Start at the line below containing "Definition tracked_only (d" and stop at the line containing "destruct (f (ws_db s)) as [x". Repeat every line of that stretch exactly, and nothing outside it.

(Saved entries)
● ● ●

(* ===== verification/WorkerFacts.v ===== *)
(** * WorkerFacts: what a worker step does to the database

    A small Hoare logic of worker computations; an attempt to deliver is recorded in
    one transaction or not at all; no step, whatever transaction of it fails,
    strands mail. *)

From S2P Require Import Prelude RustStr RustStrFacts Net Model SendLimit Message Bounce Mime Tracking Arf MemoryStore MemoryFacts.
From S2P Require Import Queue QueueFacts MailDb Ssrf Dkim SmtpClient Sender Worker PgSink MailDbFacts MailInvariant Retention.
From S2P Require Import RetentionFacts Concrete TrackingFacts Webhooks.

Section Logic.
Context `{WW : !WorkerWorld, CASE : !UnicodeCase, CRA : !Crates, B64 : !Base64, PAY : !Payloads, OUT : !Outbound,
  MX : !MxResolver, RES : !SmtpClient.Resolve} {K : Type} `{SIG : !Signer K}.

(** ** Triples *)

Definition hoare {A} (P : WState → Prop) (m : W A) (Q : Step A → WState → Prop) : Prop :=
  ∀ s, P s → Q (m s).1 (m s).2.
Definition keeps {A} (I : WState → Prop) (m : W A) : Prop := hoare I m (λ _, I).

(** A fact of the database alone, which holds whatever the script of faults is. *)
Definition of_db (I : MailDb → Prop) (s : WState) : Prop := I (ws_db s).

Lemma hoare_ret {A} (a : A) P : hoare P (mret a) (λ r s, r = Done a ∧ P s).
Proof. intros s Hs. by split. Qed.

Lemma hoare_bind {A B} P (m : W A) R (k : A → W B) (Q : Step B → WState → Prop) :
  hoare P m R → (∀ a, hoare (R (Done a)) (k a) Q) →
  (∀ s, R Failed s → Q Failed s) → (∀ s, R Panicked s → Q Panicked s) → hoare P (m ≫= k) Q.
Proof.
  intros Hm Hk Hf Hp s Hs. specialize (Hm s Hs). unfold mbind, W_bind.
  destruct (m s) as [[a| |] s']; cbn [fst snd] in *; [by apply Hk|by apply Hf|by apply Hp].
Qed.

Lemma hoare_weaken {A} (P P' : WState → Prop) (m : W A) (Q Q' : Step A → WState → Prop) :
  hoare P m Q → (∀ s, P' s → P s) → (∀ r s, Q r s → Q' r s) → hoare P' m Q'.
Proof. intros H HP HQ s Hs. by apply HQ, H, HP. Qed.

Lemma keeps_ret {A} (a : A) I : keeps I (mret a).
Proof. by intros s Hs. Qed.
Lemma keeps_fail {A} I : keeps I (fail (A := A)).
Proof. by intros s Hs. Qed.
Lemma keeps_or_panic {A} (o : option A) I : keeps I (or_panic o).
Proof. by intros s Hs. Qed.
Lemma keeps_bind {A B} (m : W A) (k : A → W B) I : keeps I m → (∀ a, keeps I (k a)) → keeps I (m ≫= k).
Proof. intros Hm Hk. by apply (hoare_bind I m (λ _, I)). Qed.
Lemma keeps_attempt {A} (m : W A) I : keeps I m → keeps I (attempt m).
Proof. intros Hm s Hs. specialize (Hm s Hs). unfold attempt. by destruct (m s) as [[a| |] s']. Qed.

Lemma hoare_transaction {A} (f : MailDb → A * MailDb) I (Q : A → MailDb → Prop) :
  (∀ d, I d → Q (f d).1 (f d).2) →
  hoare (of_db I) (transaction f)
    (λ r s, match r with Done a => Q a (ws_db s) | _ => I (ws_db s) end).
Proof.
  intros Hf s Hs. unfold transaction. specialize (Hf _ Hs). destruct (ws_faults s) as [|[|] rest]; [|exact Hs|];
    destruct (f (ws_db s)) as [a d]; exact Hf.
Qed.
Lemma keeps_transaction {A} (f : MailDb → A * MailDb) I : (∀ d, I d → I (f d).2) → keeps (of_db I) (transaction f).
Proof.
  intros Hf. eapply hoare_weaken; [apply (hoare_transaction f I (λ _, I) Hf)|done|]. by intros [a| |] s.
Qed.
Lemma keeps_execute f I : (∀ d, I d → I (f d)) → keeps (of_db I) (execute f).
Proof. intros Hf. by apply keeps_transaction. Qed.
Lemma keeps_query {A} (f : MailDb → A) I : keeps (of_db I) (query f).
Proof. by apply keeps_transaction. Qed.
Lemma keeps_http url json I : keeps (of_db I) (http_send url json).
Proof. intros s Hs. unfold http_send. by destruct (ws_http (s <| ws_posted := ws_posted s ++ [(url, json)] |>)). Qed.

(** ** Mail on its way out *)

(** Nothing but the tracking tables has changed, and nothing was sent. *)
Definition tracked_only (d : MailDb) (n : Network) (s : WState) : Prop :=
  (∃ a, ws_db s = d <| db_activity := a |>) ∧ ws_network s = n.

Lemma keeps_tracked_transaction {A} (f : MailDb → A * MailDb) d n :
  (∀ d0, ∃ a, (f d0).2 = d0 <| db_activity := a |>) → keeps (tracked_only d n) (transaction f).
Proof.
  intros Hf s [[a Ha] Hn]. unfold transaction. destruct (Hf (ws_db s)) as [a' Ha'].
  destruct (f (ws_db s)) as [x d'] eqn:E. cbn [snd] in Ha'. rewrite Ha in Ha'.
  destruct (ws_faults s) as [|[|] rest]; (split; [|exact Hn]); [exists a'|exists a|exists a']; [exact Ha'|exact Ha|exact Ha'].
Qed.

Lemma keeps_click_tokens server_id message_id urls d n : keeps (tracked_only d n) (create_click_tokens server_id message_id urls).
Proof.
  induction urls as [|url rest IH]; cbn [create_click_tokens]; [apply keeps_ret|].
  apply keeps_bind; [apply keeps_tracked_transaction; intros d0; by eexists|intros link].
  apply keeps_bind; [apply keeps_tracked_transaction; intros d0; by eexists|intros token].
  apply keeps_bind; [exact IH|intros tokens; apply keeps_ret].
Qed.

Lemma keeps_apply_tracking (w : Worker (K := K)) m d n : keeps (tracked_only d n) (apply_tracking w m).
Proof.
  unfold apply_tracking. destruct (is_signed _); [apply keeps_ret|]. destruct (html_of _); [|apply keeps_ret].
  apply keeps_bind; [apply keeps_or_panic|intros [[rewritten links] k]].
  apply keeps_bind; [apply keeps_click_tokens|intros tokens].
  apply keeps_bind; [apply keeps_tracked_transaction; intros d0; by eexists|intros token].
  apply keeps_bind; [apply keeps_or_panic|intros html]. apply keeps_ret.
Qed.

Lemma keeps_prepare (w : Worker (K := K)) m raw I : keeps I (prepare w m raw).
Proof.
  intros s Hs. unfold prepare. destruct (_ ≫= _) as [domain|]; [|done]. by destruct (signer_for_domain _ _).
Qed.
Lemma keeps_return_path (w : Worker (K := K)) m token I : keeps I (return_path w m token).
Proof. unfold return_path. destruct (wk_return_path_domain w); [destruct token|]; [apply keeps_ret|apply keeps_fail|apply keeps_ret]. Qed.

(** The outcomes an attempt may record, each with its place in the queue. *)
Inductive settlement (w : Worker (K := K)) (queued : QueuedMessageRow) : bytes → OutboundQueueAction → ProcessOutcome → Prop :=
| settled_held : settlement w queued !"Held" MailDb.Complete OutcomeHeld
| settled_sent response : settlement w queued !"Sent" MailDb.Complete (Delivered response)
| settled_failed response : settlement w queued !"HardFail" MailDb.Complete (OutcomeFailed response)
| settled_delayed response : (q_attempts queued + 1 < wk_max_attempts w)%Z →
    settlement w queued !"SoftFail" (MailDb.Retry (q_attempts queued)) (Delayed response).

(** What an attempt leaves behind, up to the tracking tables. *)
Inductive attempted (w : Worker (K := K)) (queued : QueuedMessageRow) (m : StoredMessage) (d : MailDb) :
    Step ProcessOutcome → MailDb → Prop :=
| interrupted (r : Step ProcessOutcome) d0 a : d0 = d <| db_activity := a |> → r = Failed ∨ r = Panicked →
    attempted w queued m d r d0
| already_bounced : sg_status m = !"Bounced" →
    attempted w queued m d (Done AlreadyBounced) (on_queue (Queue.complete (q_id queued)) d)
| recorded d0 a st action outcome de ou tls cat event payload : d0 = d <| db_activity := a |> →
    settlement w queued st action outcome → sg_status m ≠ !"Bounced" →
    let x := record_outbound_delivery (sg_server_id m) (sg_id m) (q_id queued) st de ou tls cat action event payload d0 in
    attempted w queued m d (Done match x.1 with Some _ => outcome | None => AlreadyBounced end) x.2.

Lemma record_spec (w : Worker (K := K)) queued m st de ou tls cat action event payload outcome d n :
  settlement w queued st action outcome → sg_status m ≠ !"Bounced" →
  hoare (tracked_only d n) (record queued m st de ou tls cat action event payload outcome)
    (λ r s, attempted w queued m d r (ws_db s) ∧ ws_network s = n).
Proof.
  intros Hset Hb s [[a Ha] Hn]. unfold record, mbind, W_bind, transaction.
  match goal with |- context [record_outbound_delivery ?t ?i ?q st de ou tls ?c action event ?p] =>
    pose proof (recorded w queued m d (ws_db s) a st action outcome de ou tls c event p Ha Hset Hb) as H;
    cbv zeta in H; cbn [fst snd] in H;
    destruct (record_outbound_delivery t i q st de ou tls c action event p (ws_db s)) as [x d'] end.
  destruct (ws_faults s) as [|[|] rest]; (split; [|exact Hn]); [exact H| |exact H].
  cbn. eapply interrupted; [exact Ha|by left].
Qed.

Lemma settle_spec (w : Worker (K := K)) queued m outcome d n : sg_status m ≠ !"Bounced" →
  hoare (tracked_only d n) (settle w queued m outcome) (λ r s, attempted w queued m d r (ws_db s) ∧ ws_network s = n).
Proof.
  intros Hb. unfold settle. destruct outcome as [response tls|response|response].
  - apply (record_spec w); [constructor|done].
  - destruct (Z.leb_spec (wk_max_attempts w) (q_attempts queued + 1)); (apply (record_spec w); [by constructor|done]).
  - apply (record_spec w); [constructor|done].
Qed.

Ltac interrupt :=
  let H := fresh in intros s H; repeat match type of H with tracked_only _ _ _ => fail 1 | _ => destruct H as [? H] end;
  destruct H as [[? H] _]; eapply interrupted; [exact H|by auto].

● ● ●

» Expected answer:
Definition tracked_only (d : MailDb) (n : Network) (s : WState) : Prop :=
  (∃ a, ws_db s = d <| db_activity := a |>) ∧ ws_network s = n.

Lemma keeps_tracked_transaction {A} (f : MailDb → A * MailDb) d n :
  (∀ d0, ∃ a, (f d0).2 = d0 <| db_activity := a |>) → keeps (tracked_only d n) (transaction f).
Proof.
  intros Hf s [[a Ha] Hn]. unfold transaction. destruct (Hf (ws_db s)) as [a' Ha'].
  destruct (f (ws_db s)) as [x d'] eqn:E. cbn [snd] in Ha'. rewrite Ha in Ha'.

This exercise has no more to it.